Thank you for posting. This has been a topic I've been struggling with for a long time and I don't think I've come any closer to finding any answers. I am just very confused.

I don't know about you, but I've encountered people in my personal life who seemed to have lost the ability to experience emotion. This goes beyond pointing to how "irrational" the world is and how very little makes sense. That people - and societal institutions - should always behave in accordance with some pre-defined logic. And either the assumptions underlying that logic cannot be questioned or worse, they don't believe they're even making an assumption to begin with. Sometimes those statements are backed up with needless cruelty. But I don't know what makes a person different to not think in that way.

This person could not understand why anyone would ever want to go to a concert and dance. It's so illogical. You're just paying money to listen to music you could get at home. And music is a waste of time too. Sorry if this sounds like an aside, but it's a train of thought that feels connected to this point.

Similarly, it's a cliche and a traditional gender hierarchy, but people will say when men complain we're looking for a solution and when women complain they're looking for sympathy.

I ended up calling it the "art experience," beauty, form, whatever. It's a kind of subtle shift in understanding of reality that I think happens to most people in early adolescence. The idea that things have an emotional depth beyond the analytical mind and that being able to think rationally about things only goes so far. And that love and compassion aren't just important, but necessary.
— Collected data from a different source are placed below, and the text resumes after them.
(** The URI handler declines and every spawn fails. *)
Definition nothing_works : Sim.World :=
  Sim.mkWorld 0 [] (Ok 128) (Ok false) (Ok None) (Ok false)
              (Throws (OtherException "FileNotFoundError")).

End Scenario.

(** The link [start_antigravity] opens, and the log lines around it. *)
Definition oauth_uri : string := "antigravity://oauth-success".

Definition starting_log : event := EvLog Info "Starting Antigravity..." [].

Definition uri_attempt_log : event :=
  EvLog Info "Launching via URI protocol..." [].

Definition uri_failed_log : event :=
  EvLog Warning "URI launch failed, trying executable path..." [].

Definition start_error (e : exn) : event :=
  EvLog Error "Error starting process: {}" [AExn e].

(** What [start_antigravity(use_uri=False)] makes of its one launch by
    executable path. *)
Definition path_only_result (o : outcome bool) : outcome bool :=
  match o with
  | Raise _ => Ret false
  | _ => o
  end.

Definition path_only_log (o : outcome bool) : list event :=
  match o with
  | Raise e => [start_error e]
  | _ => []
  end.

(** The number of launch strategies a trace shows being tried: URI opens and
    launches by executable path. *)
Definition is_attempt (ev : event) : bool :=
  match ev with
  | EvOpenUri _ => true
  | EvLog Info "Launching via executable path..." [] => true
  | _ => false
  end.

Definition attempts (tr : list event) : nat :=
  List.length (filter is_attempt tr).

(** The trace of a run whose polling loop was left by timeout.  [t_start]
    is the first clock reading of the run, the loop's start time; the last
    round of the loop began at [t_last], within the timeout, made the
    liveness queries [round] and slept; the reading [t_end] that followed
    found the timeout elapsed; [post] is what the run did after the loop,
    without reading the clock again.  No [kill] comes before [post]. *)
Definition timed_out_after (timeout : Z) (tr round post : list event)
  : Prop :=
  exists pre t_start mid t_last t_end,
    tr = (pre ++ EvTime t_start :: mid ++ EvTime t_last :: round
          ++ EvSleep 500 :: EvTime t_end :: post)%list /\
    Forall not_a_clock_reading pre /\
    t_last - t_start < timeout * 1000 <= t_end - t_start /\
    Forall is_liveness_query round /\
    Forall not_a_kill
           (pre ++ EvTime t_start :: mid ++ EvTime t_last :: round)%list /\
    Forall not_a_clock_reading post.

(** A liveness query answered that [p] does not run, at a point after which
    the run still read the clock.  Only the polling loop reads the clock, so
    the answer came before the loop's last look at it: during the polling,
    or in the SIGTERM loop just before. *)
Definition polled_not_running (p : Proc) (tr : list event) : Prop :=
  exists a b t,
    tr = (a ++ EvIsRunning p (Some false) :: b)%list /\ In (EvTime t) b.

(** What the top-level handler of [close_antigravity] logs for the outcome
    of the body of its [try]. *)
Definition handler_log (o : outcome bool) : list event :=
  match o with
  | Raise e => [close_error e]
  | _ => []
  end.

(** ** Decidable checks on traces *)

Definition option_string_eqb (a b : option string) : bool :=
  match a, b with
  | Some x, Some y => String.eqb x y
  | None, None => true
  | _, _ => false
  end.

Definition proc_eqb (p q : Proc) : bool :=
  (pid p =? pid q)
  && option_string_eqb (info_name p) (info_name q)
  && option_string_eqb (info_exe p) (info_exe q).

Definition procs_eqb (l l' : list Proc) : bool :=
  (List.length l =? List.length l')%nat
  && forallb (fun pq => proc_eqb (fst pq) (snd pq)) (combine l l').

(** Every [kill] of the trace goes to [p]. *)
Definition kills_only (p : Proc) (tr : list event) : bool :=
  forallb (fun ev => match ev with EvKill q => proc_eqb q p | _ => true end)
          tr.

Definition has_kill (p : Proc) (tr : list event) : bool :=
  existsb (fun ev => match ev with EvKill q => proc_eqb q p | _ => false end)
          tr.
(** Every pattern of the list gets its analysis. *)
Lemma analyses_shape card patterns :
  card_shape card → List.Forall grid_shape patterns →
  ∃ mapped, mapM (analyzeCardForPattern card) patterns = Some mapped
    ∧ Forall2 (λ pattern a, analyzeCardForPattern card pattern = Some a) patterns mapped.
Proof.
  intros Hs Hp. induction Hp as [|p ps Hg _ (mapped & E & H)].
  - exists []. split; [done|constructor].
  - destruct (analyzeCardForPattern_shape card p Hs Hg) as (a & Ea & _).
    exists (a :: mapped). split; [|by constructor].
    cbn. rewrite Ea. cbn. by rewrite E.
Qed.

Lemma slice0_take {A} (l : list A) (limit : Z) :
  0 ≤ limit → slice0 l limit = take (Z.to_nat limit) l.
Proof. intros H. unfold slice0. by destruct (Z.ltb_spec limit 0); [lia|]. Qed.

Lemma ordered_by_take_drop {A} (compare : A → A → Z) (l : list A) n x y :
  ordered_by compare l → x ∈ take n l → y ∈ drop n l → compare x y ≤ 0.
Proof.
  intros Hl (i & Ei & Hi)%elem_of_take (j & Ej)%list_elem_of_lookup_1.
  rewrite lookup_drop in Ej. apply (Hl i (n + j)%nat x y); [lia|done..].
Qed.

Lemma ordered_by_take {A} (compare : A → A → Z) (l : list A) n :
  ordered_by compare l → ordered_by compare (take n l).
Proof.
  intros Hl i j x y Hij Ei Ej.
  apply lookup_take_Some in Ei as [Ei _], Ej as [Ej _]. by apply (Hl i j).
Qed.



(** The test of getCardsWaitingForNumber is the test of isNumberImportant:
    a winner has nothing missing. *)
Lemma waiting_test num card pattern :
  card_shape card → grid_shape pattern →
  ∃ a, analyzeCardForPattern card pattern = Some a
    ∧ getMissingNumbers card pattern = Some (missingNumbers a)
    ∧ negb (isWinner a) && includes_number (missingNumbers a) num
      = waits_for num card pattern.
Proof.
  intros Hs Hg. destruct (analyzeCardForPattern_shape card pattern Hs Hg) as (a & Ea & _).
  destruct (analyzeCardForPattern_isWinner _ _ _ Ea) as [Ew Em].
  exists a. split; [done|]. split; [done|]. unfold waits_for. rewrite Em. cbn [default].
  destruct (isWinner a) eqn:E; [|done].
  destruct (won_run card pattern Hs Hg Ew) as [_ Em']. rewrite Em in Em'.
  injection Em' as ->. reflexivity.
Qed.

Lemma waiting_patterns num card patterns results :
  card_shape card → List.Forall grid_shape patterns →
  ∃ new,
    foldM (λ results pattern,
      analysis ← analyzeCardForPattern card pattern;
      Some (if negb (isWinner analysis) && includes_number (missingNumbers analysis) num
            then results ++ [(card, pattern, analysis)] else results))
      results patterns = Some (results ++ new)
    ∧ map fst new
      = List.filter (λ '(c, p), waits_for num c p) (map (λ pattern, (card, pattern)) patterns)
    ∧ Forall (λ '(c, p, a), analyzeCardForPattern c p = Some a ∧ isWinner a = false
                            ∧ includes_number (missingNumbers a) num = true) new.
Proof.
  intros Hs Hp. revert results. induction Hp as [|p ps Hg _ IH]; intros results.
  - exists []. rewrite app_nil_r. by repeat split.
  - destruct (waiting_test num card p Hs Hg) as (a & Ea & _ & Et).
    cbn [foldM map List.filter]. rewrite Ea. cbn [mbind option_bind]. rewrite Et.
    destruct (waits_for num card p) eqn:Ew.
    + destruct (IH (results ++ [(card, p, a)])) as (new & E & Hm & Hf).
      exists ((card, p, a) :: new). rewrite E, <- app_assoc. split; [done|].
      split; [cbn; by rewrite Hm|]. constructor; [|done].
      apply andb_prop in Et as [Hw%negb_true_iff Hi]. done.
    + destruct (IH results) as (new & E & Hm & Hf). by exists new.
Qed.

Lemma waiting_cards num cards patterns results :
  List.Forall card_shape cards → List.Forall grid_shape patterns →
  ∃ new,
    foldM (λ results card, foldM (λ results pattern,
      analysis ← analyzeCardForPattern card pattern;
      Some (if negb (isWinner analysis) && includes_number (missingNumbers analysis) num
            then results ++ [(card, pattern, analysis)] else results))
      results patterns) results cards = Some (results ++ new)
    ∧ map fst new
      = List.filter (λ '(c, p), waits_for num c p) (card_pattern_pairs cards patterns)
    ∧ Forall (λ '(c, p, a), analyzeCardForPattern c p = Some a ∧ isWinner a = false
                            ∧ includes_number (missingNumbers a) num = true) new.
Proof.
  intros Hc Hp. revert results. induction Hc as [|c cs Hs _ IH]; intros results.
  - exists []. rewrite app_nil_r. by repeat split.
  - destruct (waiting_patterns num c patterns results Hs Hp) as (new1 & E1 & Hm1 & Hf1).
    destruct (IH (results ++ new1)) as (new2 & E2 & Hm2 & Hf2).
    exists (new1 ++ new2). cbn [foldM]. rewrite E1. cbn [mbind option_bind].
    rewrite E2, <- app_assoc. split; [done|]. split; [|by apply Forall_app].
    unfold card_pattern_pairs in *. cbn [flat_map].
    by rewrite map_app, List.filter_app, Hm1, Hm2.
Qed.

Lemma important_run num cards patterns :
  List.Forall card_shape cards → List.Forall grid_shape patterns →
  isNumberImportant num cards patterns
  = Some (existsb (λ '(c, p), waits_for num c p) (card_pattern_pairs cards patterns)).
Proof.
  intros Hc Hp. unfold isNumberImportant, card_pattern_pairs.
  rewrite (anyM_pure _ (λ card, existsb (λ pattern, waits_for num card pattern) patterns)).
  - f_equal. clear Hc. induction cards as [|c cs IH]; [done|].
    cbn [existsb flat_map]. by rewrite existsb_app, existsb_map, IH.
  - intros card Hcard%list_elem_of_In. rewrite List.Forall_forall in Hc.
    apply anyM_pure. intros pattern Hpat%list_elem_of_In.
    rewrite List.Forall_forall in Hp.
    destruct (waiting_test num card pattern (Hc _ Hcard) (Hp _ Hpat)) as (a & _ & Em & _).
    unfold waits_for. by rewrite Em.
Qed.

Lemma existsb_filter_nil {A} (f : A → bool) (l : list A) :
  existsb f l = true ↔ List.filter f l ≠ [].
Proof.
  induction l as [|x l IH]; cbn; [split; [discriminate|done]|].
  destruct (f x); cbn; [split; [discriminate|done]|exact IH].
Qed.

(** * Counting bingo numbers *)

Lemma bingo_numbers_length (l : list number) :
  NoDup l → Forall bingo_number l → (length l ≤ 75)%nat.
Proof.
  intros Hnd Hall.
  assert (H : l ⊆+ map (λ i, Int (Z.of_nat i + 1)) (seq 0 75)).
  { apply NoDup_submseteq; [done|]. intros x Hx.
    rewrite Forall_forall in Hall. destruct (Hall x Hx) as (z & -> & Hz).
    apply list_elem_of_In, in_map_iff. exists (Z.to_nat (z - 1)).
    split; [f_equal; lia|]. apply in_seq. lia. }
  apply submseteq_length in H. by rewrite length_map, length_seq in H.
Qed.

(** * The session *)

(** The store after a function has built a session from [session] with the
    called numbers [ns']. *)
Lemma new_session_load h session s ns' :
  load_session h session = Some s →
  let h' := h ++ [ObjNumbers ns']
              ++ [match h !! session with
                  | Some (ObjSession cardIds patternIds _ start active) =>
                    ObjSession cardIds patternIds (length h) start active
                  | _ => ObjNumbers []
                  end] in
  heap_preserved h h'
  ∧ load_session h' session = Some s
  ∧ load_session h' (S (length h)) = Some (with_called s ns').
Proof.
  intros Hs h'.
  assert (Hp : heap_preserved h h') by apply heap_preserved_app.
  split; [exact Hp|]. split; [by eapply load_session_preserved|].
  unfold load_session in Hs |- *.
  subst h'. rewrite app_assoc.
  rewrite (lookup_app_r (h ++ _)) by (rewrite length_app; cbn; lia).
  rewrite length_app. cbn [length].
  replace (S (length h) - (length h + 1))%nat with 0%nat by lia.
  destruct (h !! session) as [[| | | | |cardIds patternIds called start active]|];
    try discriminate.
  cbn [lookup list_lookup].
  destruct (load_strings h cardIds) as [cs|] eqn:E1; [|discriminate].
  destruct (load_strings h patternIds) as [ps|] eqn:E2; [|discriminate].
  destruct (load_numbers h called) as [ns|] eqn:E3; [|discriminate].
  cbn in Hs. injection Hs as <-. rewrite <- app_assoc.
  set (h' := h ++ _).
  assert (Hp' : heap_preserved h h') by apply heap_preserved_app.
  rewrite (load_strings_preserved _ _ Hp' _ _ E1), (load_strings_preserved _ _ Hp' _ _ E2).
  cbn. unfold load_numbers. subst h'.
  rewrite lookup_app_r by lia. rewrite Nat.sub_diag. reflexivity.
Qed.

Lemma removeCalledNumber_run h session s num :
  load_session h session = Some s →
  removeCalledNumber session num h
  = Returned (S (length h))
      (h ++ [ObjNumbers (List.filter (λ n, negb (strict_equal n num)) (calledNumbers s))]
         ++ [match h !! session with
             | Some (ObjSession cardIds patternIds _ start active) =>
               ObjSession cardIds patternIds (length h) start active
             | _ => ObjNumbers []
             end]).
Proof.
  unfold load_session, removeCalledNumber. intros Hs.
  unfold bind, deref, read_numbers.
  destruct (h !! session) as [[| | | | |cardIds patternIds called start active]|];
    try discriminate.
  destruct (load_strings h cardIds) as [cs|]; [|discriminate].
  destruct (load_strings h patternIds) as [ps|]; [|discriminate].
  unfold load_numbers in Hs. unfold bind, deref.
  destruct (h !! called) as [[| | |ns| |]|]; try discriminate.
  cbn in Hs. injection Hs as <-. cbn.
  unfold alloc. rewrite length_app. cbn. rewrite Nat.add_1_r, <- app_assoc.
  reflexivity.
Qed.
Because up until that point, 13 or 14 or so, kids can be needlessly cruel. They don't feel the emotions yet.

From a scientific perspective - the article nails it as the myth is the intellect is largely a recent development. The neocortex is responsible for most higher-order thinking skills with the earlier parts of the brain being more responsible for emotions. As such, viewing "emotional" reactions as primitive can be justified in this way. Sometimes emotions can kill. But sometimes "rationality" can kill too. So what is good when the neocortex built the killing machines. A "feedback loop" should be obvious to anyone.

I don't know where I'm going with this but when I was in the 8th grade I thought I was a genius and smarter than everyone else. I judged everyone and cracked mean jokes. All I did at that time in my life was try to compile Gentoo. Had I seen a psychiatrist, they may have tried to diagnose me as ASD. I had an enormous ego and the world was rational. Afterward things changed. The world became a lot more emotional and feelings mattered a lot more to me. So I feel it's an essential part of brain development rather than a cloud. But some people never go through that.